19.000 persone fermate in due settimane, di cui più di un quarto cittadini siriani: sono alcuni dei dati diffusi da Statewatch relativi a ‘Mos Maiorum‘, l’operazione di polizia europea lanciata lo scorso ottobre 2014 dal governo italiano durante il semestre di presidenza del Consiglio dell’Unione Europea (ne abbiamo parlato qui). Secondo l’associazione londinese, che ha messo a confronto i report finali delle ultime operazioni, il numero dei fermati è raddoppiato rispetto alla precedente operazione Perkunas (10.459 fermi in due settimane), e addirittura quadruplicato in confronto all’operazione del 2012, Aphrodite (5.298 fermi in due settimane).

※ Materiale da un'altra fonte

(* ===== verification/DtlsApi.v ===== *)
(** * The DTLS session interface

    What the server threads use of [Dtls] ([src/lib.rs]): the operations of a session, its
    outgoing side (the session's bounded queue of encrypted datagrams and the writer's
    signal, which the send callback feeds), and the one law they rely on. [Dtls.v]
    implements the interface. *)

From S2P Require Import Prelude Net Queue.

(** [DtlsIoResult]; [Complete] of a read carries the bytes that are in the caller's buffer. *)
Inductive DtlsIoResult (A : Type) := Complete (a : A) | WantRead | WantWrite.
Arguments Complete {A} _.
Arguments WantRead {A}.
Arguments WantWrite {A}.

Record EncryptedDatagram := { dg_bytes : list Z; enqueued_at : Instant }.

(** What a session sends through: its queue and the generation of the writer's
    [WorkerSignal]. *)
Record Outgoing := { tx : Queue EncryptedDatagram; signal : Z }.

#[export] Instance eta_Outgoing : Eta Outgoing := fun o => {| tx := tx o; signal := signal o |}.

(** ** Panics *)

(** How a guarded operation ends: it returns, or it unwinds with a payload that is a text
    or something else. *)
Inductive outcome (T : Type) := Returned (r : T) | Panicked (payload : option rstr).
Arguments Returned {T} _.
Arguments Panicked {T} _.

Definition panic_gate {T} (label : rstr) (operation : outcome (io T)) : io T :=
  match operation with
  | Returned result => result
  | Panicked payload =>
      Err (Custom Other (label ++ str " panicked: " ++ from_option id (str "unknown panic") payload))
  end.

(** ** The interface *)

(** An operation reads the clock, may send, and changes the session. *)
Abbreviation dtls_op D A := (Instant -> D -> Outgoing -> A * D * Outgoing).

(** The queue changed by pushes only. *)
Inductive pushes {T} : Queue T -> Queue T -> Prop :=
| pushes_refl q : pushes q q
| pushes_step q x q' : pushes (push x q).2 q' -> pushes q q'.

Class DtlsSession (D : Type) := {
  (** [read_status] into a buffer of [size] bytes. *)
  read_status : Z -> dtls_op D (outcome (io (DtlsIoResult (list Z))));
  write_status : list Z -> dtls_op D (outcome (io (DtlsIoResult Z)));
  inject : list Z -> dtls_op D (io bool);
  handshake : dtls_op D (outcome (io bool));
  handle_timeout : dtls_op D (io unit);
  current_timeout : D -> Duration;
  fingerprint : D -> outcome (io rstr) * D;
  peer_certificate_has_san_ip : Ipv4Addr -> D -> outcome (io bool) * D;
  peer_certificate_allows_source_ip : Ipv4Addr -> D -> outcome (io bool) * D;
  disable_callback_receive : D -> D;
  (** The stateless acceptor: it sends from the shared socket, not through a queue. *)
  set_incoming_peer : list Z -> Z -> list Z -> D -> io unit * D;
  accept_stateless : D -> outcome (io bool) * D;
  use_queued_send : D -> io unit * D;
}.

(** Every operation sends by pushing to the session's queue. *)
Definition sends_only {D A} (op : dtls_op D A) : Prop :=
  forall now d o, pushes (tx o) (tx (op now d o).2).

Class DtlsLaws (D : Type) `{DtlsSession D} := {
  read_status_sends size : sends_only (read_status size);
  write_status_sends packet : sends_only (write_status packet);
  inject_sends packet : sends_only (inject packet);
  handshake_sends : sends_only handshake;
  handle_timeout_sends : sends_only handle_timeout;
}.

Section pushes.
Context {T : Type}.
Implicit Types q : Queue T.

Lemma push_ok q x : queue_ok q -> queue_ok (push x q).2.
Proof.
  intros Hok. destruct (is_closed q) eqn:Hc; [by rewrite push_closed|].
  destruct (push_open q x Hc Hok) as (d & _ & Hi & Hd & _ & Hc' & Hcap).
  destruct Hok as (H0 & Hl & _). unfold queue_ok. rewrite Hcap, Hc'. split_and!; [done| |done].
  apply (f_equal length) in Hi. rewrite !length_app in Hi. unfold queue_len in *.
  destruct Hd as [[-> ?]|(y & -> & ?)]; cbn in Hi; lia.
Qed.

Lemma push_frame q x :
  is_closed (push x q).2 = is_closed q /\ capacity (push x q).2 = capacity q.
Proof.
  unfold push. destruct (is_closed q) eqn:Hc; [done|].
  by destruct (decide _), (items (state q)).
Qed.

Lemma pushes_ok q q' : pushes q q' -> queue_ok q -> queue_ok q'.
Proof. induction 1; auto using push_ok. Qed.

Lemma pushes_frame q q' : pushes q q' -> is_closed q' = is_closed q /\ capacity q' = capacity q.
Proof.
  induction 1 as [|q x q' _ [IH1 IH2]]; [done|]. destruct (push_frame q x). split; congruence.
Qed.

Lemma pushes_trans q1 q2 q3 : pushes q1 q2 -> pushes q2 q3 -> pushes q1 q3.
Proof. induction 1; eauto using pushes. Qed.

Lemma push_elem q x y : y ∈ items (state (push x q).2) -> y = x \/ y ∈ items (state q).
Proof.
  unfold push. destruct (is_closed q); [by right|].
  destruct (decide _); [destruct (items (state q)) eqn:Hi|]; cbn; set_solver.
Qed.
End pushes.

#[export] Hint Constructors pushes : vpn.
#[export] Hint Resolve push_ok pushes_ok : vpn.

Proprio nel report finale dell’operazione Mos Maiorum, redatto dal Consiglio dell’Unione Europea, si evidenzia che “i cittadini siriani sono stati quelli maggiormente identificati (5088 persone), seguiti da afghani (1466 persone), serbi (in particolare kosovari, 1196) ed eritrei”. Poco più di 11mila le richieste di protezione internazionale presentate dopo l’intercettazione dagli stranieri controllati. Il report non esplicita invece, esattamente come i documenti relativi alle precedenti operazioni, il numero degli agenti coinvolti. Piuttosto, sottolinea che “per motivi sconosciuti Mos Maiorum ha catturato l’attenzione dei mass media, che hanno etichettato l’operazione come un’azione finalizzata all’arresto dei migranti, nonostante gli obiettivi fossero l’individuazione di reti criminali coinvolte nel favoreggiamento dell’immigrazione irregolare e il monitoraggio dei percorsi usati dai trafficanti. Un obiettivo raggiunto, visto che sono stati fermati 257 trafficanti”, si legge nel report. In realtà, per conoscere quelli che dal Consiglio vengono definiti “motivi sconosciuti” si potrebbe fare riferimento proprio ai dati: basta infatti confrontare il numero dei trafficanti arrestati (257, di cui 53 fermati alle frontiere esterne e 204 ai confini interni), e quello dei cittadini stranieri fermati, appunto più di 19.000. Del resto, lo stesso Statewatch sottolinea che nel documento di avvio dell’operazione di polizia uno degli obiettivi dichiarati era proprio “arrestare i migranti irregolari”.
Inoltre, un’altra critica mossa dai media all’avvio di Mos Maiorum riguardava il rischio di incorrere in quello che in inglese viene definito racial profiling, di fatto una schedatura su base etnica. Un rischio che almeno sulla carta si era cercato di evitare: con l’avvio dell’operazione si raccomandava agli stati partecipanti – tutti i membri dell’Unione Europea, ad eccezione di Croazia, Grecia e e Irlanda – di “portare avanti le attività nel pieno rispetto della dignità umana, mantenendo i più alti standard di professionalità e rispetto dei diritti umani, evitando ogni trattamento discriminatorio e avendo cura dei bisogni speciali dei gruppi vulnerabili”. Raccomandazioni che, stando a quanto riportato da Statewatch, non sembrano essere particolarmente servite: riprendendo alcune delle segnalazioni raccolte tramite la campagna Map Mos Maiorum, l’associazione evidenzia che nelle operazioni di controllo e fermo ci sarebbe stata una forte presenza, da parte delle forze dell’ordine, di comportamenti discriminatori e stigmatizzanti.
Un gruppo di europarlamentari, tra cui l’italiana Barbara Spinelli, ha scritto una lettera aperta criticando “lo scaricamento di responsabilità messo in atto dal Consiglio dell’Unione Europea”: alle richieste di chiarimento su Mos Maiorum, il Consiglio avrebbe risposto che l’operazione è stata condotta sotto la responsabilità del governo italiano. In realtà, come ricordato dagli europarlamentari, l’operazione di polizia europea fu lanciata a ottobre dalla presidenza italiana, allora a capo del semestre di presidenza del Consiglio dell’Unione Europea, e l’operazione Mos Maiorum fu concordata durante la definizione del programma di lavoro del Consiglio. Infine, come sottolineato anche da Asgi – che definì l’operazione un’azione politica “miope e disumana” – secondo quanto contenuto nella proposta trapelata lo scorso 10 luglio gli Stati membri dovevano confermare la propria partecipazione anche al Segretariato generale del Consiglio: un aspetto che conferma il coinvolgimento dell’istituzione europea in questa operazione.